The vulnerability is rooted in how Comet handles webpage content material when responding to person prompts like ‘summarise this webpage’, safety researchers at Courageous, a privacy-focused search engine and browser firm, mentioned in a weblog put up on August 20.
They claimed that Comet fails to differentiate between person directions and untrusted content material from webpages. This enables attackers to stealthily embed person prompts in webpage content material that the Perplexity browser agent processes and executes as person instructions. “As an example, an attacker might acquire entry to a person’s emails from a ready piece of textual content in a web page in one other tab,” Courageous mentioned in its weblog put up.
The findings come at a time when AI-centric browsers like Comet are gaining traction resulting from a elementary shift in person behaviour when wanting up info on-line. It additionally comes amid the rise of AI brokers able to autonomously performing numerous duties corresponding to shopping the online, making journey bookings, or procuring on behalf of the person.
Comet is claimed to be the first-of-its-kind internet browser because it locations an AI agent on the centre of a person’s search expertise. Nonetheless, such browsers have raised safety and privateness considerations as they require deep entry to delicate knowledge from logged-in periods. In Comet’s case, the AI agent is barely in a position to pull info and context immediately from platforms the place the person is already logged in.
Vulnerabilities in AI browsers additionally differ from conventional internet exploits as they may enable the AI agent to be simply tricked into pulling delicate knowledge throughout domains. Based on Courageous, Perplexity has acknowledged the safety flaw in Comet and carried out a repair. Nonetheless, the researchers mentioned that the problem continues to persist upon additional testing of the Comet browser.
The Indian Categorical has reached out to Perplexity for remark. This report can be up to date with its response if acquired.
Story continues under this advert
Courageous’s testing of Comet
Whereas Courageous didn’t cite any real-world instances of the vulnerability being exploited, it recommended that an attacker might cover malicious directions for the AI agent between internet content material. These directions would seem as textual content on white backgrounds, HTML feedback, or different invisible components. They is also embedded in Reddit feedback or Fb posts.
When a person submits a immediate corresponding to “summarise this web page”, Comet’s AI browser assistant would crawl the webpage content material and course of it to extract the important thing factors from the web page. Nonetheless, Courageous claimed that Comet doesn’t distinguish between the content material it ought to summarise and the directions it shouldn’t comply with. This might let attackers cover instructions in internet content material, tricking the AI assistant to go to a person’s banking web site and extract saved passwords.
Equally, a person’s Perplexity account is also taken over by exfiltrating their e mail deal with and OTP (in case of two-factor authentication). The ultimate step might contain instructing the AI assistant to put up these particulars as a reply to a Reddit put up.

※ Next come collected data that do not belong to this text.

(** * createAnimatedComponent: a shallow embedding and its properties

    The development follows [src/createAnimatedComponent.js].  JavaScript
    values are a tree datatype, the wrapper instance and the module-level
    state ([NODE_MAPPING], the event emitter, the mutable parts of the
    objects handed in through props) are records threaded through a small
    state-and-exception monad, and every call into a collaborator that is
    not part of the file (the animation graph, the event subsystem, the
    host renderer) is recorded in a chronological trace. *)

From stdpp Require Import base option list strings pretty gmap fin_maps.

Open Scope string_scope.
Open Scope list_scope.

Set Warnings "-register-all".

(** ** JavaScript values *)

Module JS.

(** The three classes the file tests with [instanceof].  [AnimatedValue]
    and [AnimatedEvent] are subclasses of [AnimatedNode]; every other
    subclass is [OtherAnimatedNode]. *)
Inductive NodeClass : Type :=
  | AnimatedValue
  | AnimatedEvent
  | OtherAnimatedNode.

#[global] Instance NodeClass_eq_dec : EqDecision NodeClass.
Proof. solve_decision. Defined.

(** A view tag as returned by [findNodeHandle]: a number or [null]. *)
Definition Tag : Type := option N.

(** Identity of an object whose mutable part lives in the store. *)
Definition loc : Type := N.

(** Values.  [VArr] and [VObj] are plain data (the file never writes to
    them); [VObj] keeps its own enumerable keys in insertion order.
    [VNode c id start] is an instance of [AnimatedNode] of class [c] with
    [__nodeID = id] and [_startingValue = start].  [VStyle l initial] is an
    object produced by the animated-style / animated-props hooks: it has a
    [viewDescriptors] set and a [viewRef] array, both mutable and kept in
    the store under [l], and an [initial] object.  [VHandler l names
    listeners tag] is a [WorkletEventHandler] instance with its
    [eventNames], [listeners] ([None] when absent) and [viewTag] ([None]
    when [undefined]); its [reattachNeeded] flag is kept in the store. *)
Inductive value : Type :=
  | VUndefined
  | VNull
  | VBool (b : bool)
  | VNum (n : Z)
  | VStr (s : string)
  | VFun (name : string)
  | VArr (items : list value)
  | VObj (fields : list (string * value))
  | VNode (c : NodeClass) (__nodeID : N) (_startingValue : value)
  | VStyle (l : loc) (initial : list (string * value))
  | VHandler (l : loc) (eventNames : list string)
      (listeners : option (list (string * value))) (viewTag : option Tag).

(** A props object: its enumerable keys with their values, in the order a
    [for ... in] loop visits them (insertion order; the keys are property
    names, not array indices). *)
Definition Props : Type := list (string * value).

(** JavaScript truthiness. *)
Definition truthy (v : value) : bool :=
  match v with
  | VUndefined | VNull => false
  | VBool b => b
  | VNum n => negb (n =? 0)%Z
  | VStr s => negb (bool_decide (s = ""))
  | _ => true
  end.

(** [obj[key]] on a list of fields: the first binding, if any. *)
Fixpoint assoc_get (key : string) (fields : list (string * value)) : option value :=
  match fields with
  | [] => None
  | (k, v) :: rest => if bool_decide (k = key) then Some v else assoc_get key rest
  end.

Definition get_field (key : string) (fields : list (string * value)) : value :=
  default VUndefined (assoc_get key fields).

(** [obj[key] = v]: an existing key keeps its position, a new key goes last. *)
Fixpoint obj_set (key : string) (v : value) (fields : list (string * value))
  : list (string * value) :=
  match fields with
  | [] => [(key, v)]
  | (k, w) :: rest =>
      if bool_decide (k = key) then (k, v) :: rest else (k, w) :: obj_set key v rest
  end.

(** [value?.name] for the property names the file reads.  A store object
    answers for the fields named in its constructor; plain data answers
    from its own fields; everything else, [null] and [undefined] included
    (optional chaining), gives [undefined]. *)
Definition get_prop (name : string) (v : value) : value :=
  match v with
  | VObj fields => get_field name fields
  | VStyle _ initial => if bool_decide (name = "initial") then VObj initial else VUndefined
  | _ => VUndefined
  end.

Definition is_class (c : NodeClass) (v : value) : bool :=
  match v with
  | VNode c' _ _ => bool_decide (c' = c)
  | _ => false
  end.

(** [value instanceof AnimatedNode]. *)
Definition is_AnimatedNode (v : value) : bool :=
  match v with
  | VNode _ _ _ => true
  | _ => false
  end.

(** [prop?.current && prop.current instanceof WorkletEventHandler]. *)
Definition is_handler_ref (v : value) : bool :=
  match get_prop "current" v with
  | VHandler _ _ _ _ => true
  | _ => false
  end.

End JS.
Export JS.

(** ** Pure helpers of the file *)

(** [hasAnimatedNodes], lines 28-39.  Store objects ([VStyle],
    [VHandler]) are opaque to the traversal: their fields (descriptor sets,
    view references, names, callbacks) are not enumerated in the model. *)
Fixpoint hasAnimatedNodes (v : value) : bool :=
  match v with
  | VNode _ _ _ => true
  | VArr items => existsb hasAnimatedNodes items
  | VObj fields =>
      existsb (fun kv => match kv with (_, x) => hasAnimatedNodes x end) fields
  | _ => false
  end.

(** The inner [_flattenArray] of [flattenArray], lines 47-55: what one
    item contributes to [resultArr], and what a whole array does. *)
Fixpoint _flattenArray_item (item : value) : list value :=
  match item with
  | VArr inner => flat_map _flattenArray_item inner
  | _ => [item]
  end.

Definition _flattenArray (arr : list value) : list value :=
  flat_map _flattenArray_item arr.

(** [flattenArray], lines 41-58. *)
Definition flattenArray (array : value) : value :=
  match array with
  | VArr items => VArr (_flattenArray items)
  | _ => array
  end.

(** ** The state the file works on *)

(** What the wrapped component's ref exposes to the file: its identity,
    whether it has a [setNativeProps] method, the node its
    [getScrollableNode] method returns when it has one, and whether the
    deprecated [getNode] helper has been installed on it. *)
Record Component : Type := mkComponent {
  cid : N;
  setNativeProps : bool;
  getScrollableNode : option N;
  getNode : bool
}.

(** Identity of a props graph node (the result of
    [createOrReusePropsNode]). *)
Definition PNode : Type := N.

(** The fields of one [AnimatedComponent] instance. *)
Record Instance : Type := mkInstance {
  iid : N;
  props : Props;
  _component : option Component;
  _propsAnimated : option PNode;
  _invokeAnimatedPropsCallbackOnMount : bool
}.

(** What [findNodeHandle] is applied to: the instance itself, the wrapped
    component, or the node returned by [getScrollableNode]. *)
Inductive Target : Type :=
  | TInstance (i : N)
  | TComponent (c : N)
  | TNode (n : N).

Record ViewConfig : Type := mkViewConfig {
  uiViewClassName : option string
}.

Record HostInstance : Type := mkHostInstance {
  _nativeTag : Tag;
  viewConfig : option ViewConfig
}.

(** The object [{ tag: viewTag, name: viewName }] added to a descriptor
    set; [name = None] stands for [null] and [undefined]. *)
Record Descriptor : Type := mkDescriptor {
  tag : Tag;
  name : option string
}.

(** Listeners of the event emitter: the module-level [listener] function
    of this file, or a function registered by somebody else. *)
Inductive Listener : Type :=
  | ModuleListener
  | OtherListener (n : N).

#[global] Instance Listener_eq_dec : EqDecision Listener.
Proof. solve_decision. Defined.

(** Calls into collaborators, in the order they are made.
    [EvInstallPropsNode] is not a call: it marks the assignment to
    [this._propsAnimated], so that the trace orders it against the calls
    around it. *)
Inductive Event : Type :=
  | EvCreateOrReusePropsNode (this : N) (nextProps : Props) (old : option PNode)
  | EvInstallPropsNode (this : N) (node : option PNode)
  | EvDetachPropsNode (node : PNode)
  | EvSetNativeView (node : PNode) (component : option N)
  | EvAttachEvent (nodeID : N) (view : Target) (key : string)
  | EvDetachEvent (nodeID : N) (view : Target) (key : string)
  | EvRegisterForEvents (handler : loc) (viewTag : option Tag) (key : string)
  | EvUnregisterFromEvents (handler : loc)
  | EvAddListener (channel : string) (l : Listener)
  | EvRemoveAllListeners (channel : string)
  | EvForceUpdate (this : N)
  | EvSetNativeProps (component : N) (patch : value)
  | EvAdaptViewConfig (config : option ViewConfig).

(** Module-level and shared mutable state: [NODE_MAPPING], the listeners
    of [ReanimatedEventEmitter] per event name, the [viewRef] array and the
    [viewDescriptors] set of every animated style object, the set of
    handlers whose [reattachNeeded] flag is on, and the trace.  A
    [viewDescriptors] set only ever receives fresh objects, so it is a list
    in insertion order. *)
Record Env : Type := mkEnv {
  NODE_MAPPING : gmap Tag N;
  emitter : gmap string (list Listener);
  viewRef : gmap loc (list N);
  viewDescriptors : gmap loc (list Descriptor);
  reattachNeeded : gset loc;
  trace : list Event
}.
(** The marker, white space and one digit are enough for a match: the
    digits of the match are the whole run that starts there. *)
Lemma has_DR_intro (pre ws t : string) (d : ascii) :
  forall_chars is_space ws = true ->
  (gap = false -> ws = EmptyString) ->
  is_digit d = true ->
  has_DR gap (pre ++ "DR" ++ ws ++ String d t).
Proof.
  intros Hw Hg Hd.
  pose proof (span_digits_spec (String d t)) as Hsp.
  destruct (span_digits (String d t)) as [ds rest] eqn:E.
  destruct Hsp as (Es & Hds & Hr).
  exists pre, ws, ds, rest. unfold DR_at.
  rewrite <- Es. repeat split; try assumption.
  simpl in E. rewrite Hd in E. destruct (span_digits t).
  injection E as <- _. discriminate.
Qed.

(** A match stays one when text is added after it, unless the text
    lengthens the digits. *)
Lemma DR_at_app (s pre ws ds rest y : string) :
  DR_at gap s pre ws ds rest ->
  starts_with is_digit (rest ++ y) = false ->
  DR_at gap (s ++ y) pre ws ds (rest ++ y).
Proof.
  intros (-> & H) Hy. split; [|tauto].
  now rewrite !append_assoc.
Qed.

Lemma not_has_DR_empty : ~ has_DR gap EmptyString.
Proof.
  intros (pre & ws & ds & rest & E & _).
  destruct pre; discriminate.
Qed.

Lemma has_DR_cons (c : ascii) (s : string) :
  has_DR gap s -> has_DR gap (String c s).
Proof.
  intros (pre & ws & ds & rest & -> & H).
  exists (String c pre), ws, ds, rest. now split.
Qed.

(** A match at the start of [p ++ "DR" ++ y], with [p] not empty, ends
    inside [p]: neither the white space nor the digit of the match can
    be the letter D. *)
Lemma match_before_marker (p y ws ds rest : string) :
  p <> EmptyString ->
  DR_at gap (p ++ "DR" ++ y) EmptyString ws ds rest ->
  has_DR gap p.
Proof.
  intros Hp (E & Hw & Hg & Hne & Hd & _).
  destruct ds as [|d ds]; [congruence|]. simpl in Hd.
  apply andb_true_iff in Hd as [Hd _].
  assert (E' : (("DR" ++ ws ++ String d "") ++ (ds ++ rest)
                = p ++ "DR" ++ y)%string).
  { rewrite E. simpl. f_equal. f_equal. now rewrite append_assoc. }
  apply append_eq_append in E' as [(w & -> & _)|(c & w & Eu & Ex)].
  - rewrite append_assoc. simpl. rewrite append_assoc. simpl.
    now apply (has_DR_intro EmptyString).
  - exfalso. simpl in Ex. injection Ex as <- _.
    destruct p as [|c0 p]; [congruence|].
    simpl in Eu. injection Eu as _ Eu.
    assert (Hq : forall_chars (fun c => negb (Ascii.eqb c "D"))
                   (String "R" (ws ++ String d "")) = true).
    { simpl. rewrite forall_chars_app. simpl.
      rewrite (forall_chars_impl is_space _ ws); [|
        intros c Hc; destruct (Ascii.eqb_spec c "D") as [->|]; [discriminate | reflexivity] | assumption].
      destruct (Ascii.eqb_spec d "D") as [->|]; [discriminate | reflexivity]. }
    rewrite Eu in Hq. apply forall_chars_mid in Hq. discriminate.
Qed.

To handle the vulnerability, Courageous recommended that Perplexity make adjustments to the Comet browser in order that the AI agent can “clearly separate the person’s directions from the web site’s contents when sending them as context to the mannequin”.
Story continues under this advert
“Based mostly upon the duty and the context, the mannequin comes up with actions for the browser to take; these actions ought to be checked for alignment in opposition to the person’s requests,” the corporate mentioned. “Regardless of the prior agent plan and duties, the mannequin ought to require specific person interplay for safety and privacy-sensitive duties.”